On ne peut nier les déterminations à la fois indissociablement naturelles et sociales des humains5. Vous semblez en tenir compte (p. 108) quand vous affirmez que «  le désir d’enfant a en effet des racines profondes, qui sont non seulement pulsionnelles, mais aussi psychiques  » mais qu’  «  il demeure le résultat d’une union du masculin et du féminin  ». De la même façon vous mettez en avant la différence fondamentale qui existe entre maternité et paternité (p. 108-109) de part «  l’expérience organique  » que constituent la grossesse et les premières relations biologiques et humaines qui y sont liées. Je ne peux qu’être en accord avec vous sur ce point.

– même si les manifestations pro-mariage ont été organisées médiatiquement autour du thème de l’égalité je ne crois pas que votre explication sur le consensus égalitaire soit la bonne à un moment où non seulement les inégalités ont tendance à s’accroître mais où elles sont de plus en plus légitimées par une idéologie méritocratique républicaine qui vient fusionner avec le «  travailler plus pour gagner plus  » néo-libéral.
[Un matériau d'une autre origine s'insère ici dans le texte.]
(* ===== verification/NatMapperProps.v ===== *)
(** * Properties of the NAT mapper *)

From S2P Require Import Prelude RustStd External RuleTypes Error Instances Rule RuleSet NetFmt NatWire NatMapper.
Import NatWire.NatWireProps.

Section Values.
Context `{UrlLib} {W : World}.

(** Which protocols a mode may use. *)
Definition allowed (mode : NatTraversalMode) (p : NatProtocol) : Prop :=
  match mode with
  | NatOff => False
  | NatModePcp => p = PPcp
  | NatModePmp => p = PNatPmp
  | NatAuto => True
  end.

(** What a grant carries. *)
Definition ack_ok (p : NatProtocol) (ack : MapAck) : Prop :=
  fits 16 (ack_external_port ack) /\ fits 32 (ack_lifetime ack)
  /\ (is_Some (ack_external_addr ack) <-> p = PPcp).

Lemma pcp_rpc_value n buf nonce : forall rt r resp,
  fst (pcp_rpc_loop n buf nonce rt r) = Ok resp -> pcp_response_wf resp.
Proof.
  induction n as [|n IH]; intros rt r resp; cbn [pcp_rpc_loop]; [done|].
  unfold mbind, M_bind. destruct (socket_send buf r) as [[] r1]; cbn; [|done].
  destruct (socket_recv buf rt r1) as [[bytes| |] r2]; cbn; [|done|apply IH].
  destruct (pcp_decode_map_response _) as [p|] eqn:Hd; [|done]. case_bool_decide; cbn; [|apply IH].
  intros [= <-]. by apply pcp_decode_inv in Hd as [? _].
Qed.

Lemma natpmp_rpc_value n buf : forall rt r resp,
  fst (natpmp_rpc_loop n buf rt r) = Ok resp -> natpmp_response_wf resp.
Proof.
  induction n as [|n IH]; intros rt r resp; cbn [natpmp_rpc_loop]; [done|].
  unfold mbind, M_bind. destruct (socket_send buf r) as [[] r1]; cbn; [|done].
  destruct (socket_recv buf rt r1) as [[bytes| |] r2]; cbn; [|done|apply IH].
  destruct (natpmp_decode_map_response _) as [p|] eqn:Hd; [|done].
  intros [= <-]. by apply natpmp_decode_inv in Hd as [? _].
Qed.

(** A grant is well formed and needs the socket. *)
Lemma try_map_via_value proto t nonce r ack epoch :
  fst (try_map_via proto t nonce r) = Ok (ack, epoch) -> ack_ok proto ack /\ fits 32 epoch /\ r_socket r = true.
Proof.
  unfold try_map_via, mbind, M_bind, gets. destruct (r_socket r); cbn [negb]; [|done].
  destruct proto.
  - unfold pcp_rpc. destruct (pcp_rpc_loop _ _ _ _ r) as [[resp|] r'] eqn:He; cbn; [|done].
    assert (pcp_response_wf resp) as (Hlife & Hep & _ & _ & Hport) by (eapply pcp_rpc_value; exact (f_equal fst He)).
    repeat case_bool_decide; cbn; try done. intros [= <- <-]. unfold ack_ok. cbn. naive_solver eauto.
  - unfold natpmp_rpc. destruct (natpmp_rpc_loop _ _ _ r) as [[resp|] r'] eqn:He; cbn; [|done].
    assert (natpmp_response_wf resp) as (Hep & _ & Hport & Hlife) by (eapply natpmp_rpc_value; exact (f_equal fst He)).
    case_bool_decide; cbn; [|done]. intros [= <- <-]. unfold ack_ok. cbn. split_and!; try done; by intros [].
Qed.

Lemma first_by_key_lookup ts k t : first_by_key ts !! k = Some t -> target_key t = k /\ t ∈ ts.
Proof.
  unfold first_by_key. rewrite <- (app_nil_r ts) at 2. 
  assert (forall acc seen, (forall k t, acc !! k = Some t -> target_key t = k /\ t ∈ seen) ->
    foldl (fun (m : gmap MappingKey MappingTarget) t => match m !! target_key t with Some _ => m | None => <[target_key t := t]> m end) acc ts !! k = Some t ->
    target_key t = k /\ t ∈ ts ++ seen) as Hgen.
  { induction ts as [|x ts IH]; intros acc seen Hacc; cbn; [apply Hacc|].
    intros Hf. destruct (IH (match acc !! target_key x with Some _ => acc | None => <[target_key x := x]> acc end) (x :: seen)) as [Hk Hin].
    - intros k' t'. destruct (acc !! target_key x); [intros [? ?]%Hacc; set_solver|].
      intros [[<- <-]|[_ [??]%Hacc]]%lookup_insert_Some; set_solver.
    - exact Hf.
    - split; [done|]. set_solver. }
  by apply Hgen.
Qed.

Lemma first_by_key_dom ts : dom (first_by_key ts) = list_to_set (target_key <$> ts).
Proof.
  unfold first_by_key. assert (forall acc, dom (foldl (fun (m : gmap MappingKey MappingTarget) t =>
    match m !! target_key t with Some _ => m | None => <[target_key t := t]> m end) acc ts)
    = list_to_set (target_key <$> ts) ∪ dom acc) as Hgen.
  { induction ts as [|t ts IH]; intros acc; cbn; [set_solver|]. rewrite IH.
    destruct (acc !! target_key t) eqn:Ht; [|rewrite dom_insert_L; set_solver].
    apply elem_of_dom_2 in Ht. set_solver. }
  rewrite Hgen, dom_empty_L. set_solver.
Qed.

End Values.

Section MapperInvariant.
Context `{UrlLib} {W : World} `{!WorldLaws W}.
Context (cfg : MapperConfig) (T : MappingTarget -> Prop).

Record mapping_ok (k : MappingKey) (m : ActiveMapping) : Prop := {
  mo_key : target_key (am_target m) = k;
  mo_target : T (am_target m);
  mo_port : fits 16 (am_external_port m);
  mo_lifetime : exists s, fits 32 s /\ am_assigned_lifetime m = Time.from_secs s;
  mo_renew : am_renew_at m = am_last_renewed m + am_assigned_lifetime m / 2;
  mo_protocol : allowed (mc_mode cfg) (am_protocol_used m);
  mo_nonce : match am_pcp_nonce m with
             | Some n => am_protocol_used m = PPcp /\ length n = PCP_NONCE_LEN
             | None => am_protocol_used m = PNatPmp
             end;
  mo_addr : is_Some (am_external_addr m) <-> am_protocol_used m = PPcp }.

Record MapperInv (r : Reconciler) : Prop := {
  mi_cfg : r_cfg r = cfg;
  mi_mappings : map_Forall mapping_ok (r_mappings r);
  mi_nonces : map_Forall (fun _ n => length n = PCP_NONCE_LEN) (r_nonces r);
  mi_protocol : exists p, r_protocol r = Some p /\ allowed (mc_mode cfg) p;
  mi_state : r_state r <> Disabled;
  mi_errors : fits 32 (r_errors r);
  mi_backoff : ERROR_THRESHOLD_TO_BACKOFF <= r_errors r -> r_state r = Backoff;
  mi_attempt : (r_attempt r < length BACKOFF_SCHEDULE)%nat;
  mi_epoch : forall e, r_epoch r = Some e -> fits 32 e;
  mi_active : r_state r = Active -> r_socket r = true;
  mi_desired : forall t, t ∈ te_targets (desired_enumeration r) -> T t }.

Lemma MapperInv_quiet : quiet MapperInv.
Proof. intros r n sent w _ []. by constructor. Qed.

Lemma triple_try_map_via proto t nonce :
  triple MapperInv (try_map_via proto t nonce) (fun o r => (MapperInv r /\ (is_ok o = true -> r_socket r = true)) /\
    match o with Ok (ack, epoch) => ack_ok proto ack /\ fits 32 epoch | Err _ => True end).
Proof.
  intros r Hr.
  pose proof (keeps_try_map_via MapperInv MapperInv_quiet proto t nonce r Hr) as Hinv.
  destruct (fst (try_map_via proto t nonce r)) as [[ack epoch]|] eqn:Ho; [|split; [split; [exact Hinv|done]|done]].
  apply try_map_via_value in Ho as (Ha & He & Hs). split; [|done]. split; [done|]. intros _.
  exact (keeps_try_map_via (fun r => r_socket r = true) ltac:(by intros ?????) proto t nonce r Hs).
Qed.

(** *** Preservation *)

(** Decompose a [keeps] goal along the code; what is left are the invariant's
    obligations. *)
Ltac keeps_walk quiet :=
  repeat first
    [ apply keeps_try_map_via, quiet
    | apply keeps_try_unmap_via, quiet
    | apply keeps_send, quiet
    | apply keeps_ask, quiet
    | apply keeps_bind; [|intros ?]
    | apply keeps_ret
    | apply keeps_gets
    | apply keeps_for_each; intros ? ?
    | match goal with
      | |- keeps _ (if ?b then _ else _) => destruct b eqn:?
      | |- keeps _ (match ?x with _ => _ end) => destruct x eqn:?
      end ].

Definition has_socket (r : Reconciler) : Prop := r_socket r = true.
Lemma has_socket_quiet : quiet has_socket.
Proof. by intros ??????. Qed.

Lemma note_epoch_socket e : keeps has_socket (note_epoch e).
Proof.
  unfold note_epoch, send_map_request_inline, nonce_for, record_mapping, now, iter_order.
  keeps_walk has_socket_quiet; by apply keeps_modify.
Qed.

Lemma keeps_and {A} (I J : Reconciler -> Prop) (m : M A) :
  keeps I m -> keeps J m -> keeps (fun r => I r /\ J r) m.
Proof. intros HI HJ r [H1 H2]. split; [by apply HI|by apply HJ]. Qed.

Lemma nonce_for_inv k : triple MapperInv (nonce_for k) (fun n r => MapperInv r /\ length n = PCP_NONCE_LEN).
Proof.
  intros r Hr. unfold nonce_for, mbind, M_bind, gets, ask, modify.
  destruct (r_nonces r !! k) as [n|] eqn:Hn; cbn.
  - split; [done|]. by apply (mi_nonces r Hr k).
  - destruct Hr. split; [|apply fresh_nonce_length]. constructor; cbn; try done.
    by apply map_Forall_insert_2; [apply fresh_nonce_length|].
Qed.

Lemma record_mapping_inv t p nonce ack :
  T t -> allowed (mc_mode cfg) p -> ack_ok p ack -> length nonce = PCP_NONCE_LEN ->
  keeps MapperInv (record_mapping t p nonce ack).
Proof.
  intros Ht Hp (Hport & Hlife & Haddr) Hn. unfold record_mapping, now.
  apply keeps_bind; [apply keeps_ask, MapperInv_quiet|]. intros at_. apply keeps_modify. intros r [].
  constructor; cbn; try done. apply map_Forall_insert_2; [|done].
  constructor; cbn; eauto. case_bool_decide; [by split|]. by destruct p.
Qed.

Lemma inline_inv t : T t -> keeps MapperInv (send_map_request_inline t).
Proof.
  intros Ht. unfold send_map_request_inline. eapply triple_bind; [apply nonce_for_inv|].
  intros nonce. apply triple_pure. intros Hn. eapply triple_bind; [apply triple_gets|]. intros cur.
  eapply (triple_weaken (fun r => MapperInv r /\ allowed (mc_mode cfg) (default PPcp cur)));
    [|intros r [Hr ->]; split; [done|]; destruct (mi_protocol r Hr) as (p & -> & Hp); exact Hp|by intros ?? Hq; exact Hq].
  apply triple_pure. intros Hp. eapply triple_bind; [apply triple_try_map_via|].
  intros [[ack e]|]; apply triple_pure; [|intros _; apply triple_ret; by intros r []].
  intros [Hack _]. eapply triple_weaken; [by apply (record_mapping_inv t (default PPcp cur) nonce ack)|by intros r []|done].
Qed.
Je crois que ce qui a emporté l’adhésion c’est bien un consensus mais celui qui règne aujourd’hui à gauche contre les discriminations, ce qui n’a pas les mêmes conséquences. Je me risquerais à dire que l’ambiance est tocquevillienne. La lutte pour l’égalité des conditions continue. La révolution sociétale est libérale et accompagne la «  révolution du capital  ». C’est pour cela que «  la voix négative  » que vous mentionnez (p.16) n’a rien à voir avec «  le travail du négatif  » de l’époque précédentes. Aujourd’hui, malheureusement, beaucoup adhèrent même à ce qu’ils ne veulent pas (le mariage homo) ou à ce qu’ils ne sont pas (les hétéros dans les manifs ou à la gay pride). Il en est de même pour le personnel politique quand vous faites remarquer (p. 99) avec quel enthousiasme la majorité présidentielle a voté le texte. On peut effectivement être étonné parce qu’on peut parier qu’individuellement, la majorité d’entre eux n’en avait rien à faire de de projet et de cette loi. Ce n’est pas le privé qui se fait politique mais le politique qui se privatise pour atteindre à la dimension sociale.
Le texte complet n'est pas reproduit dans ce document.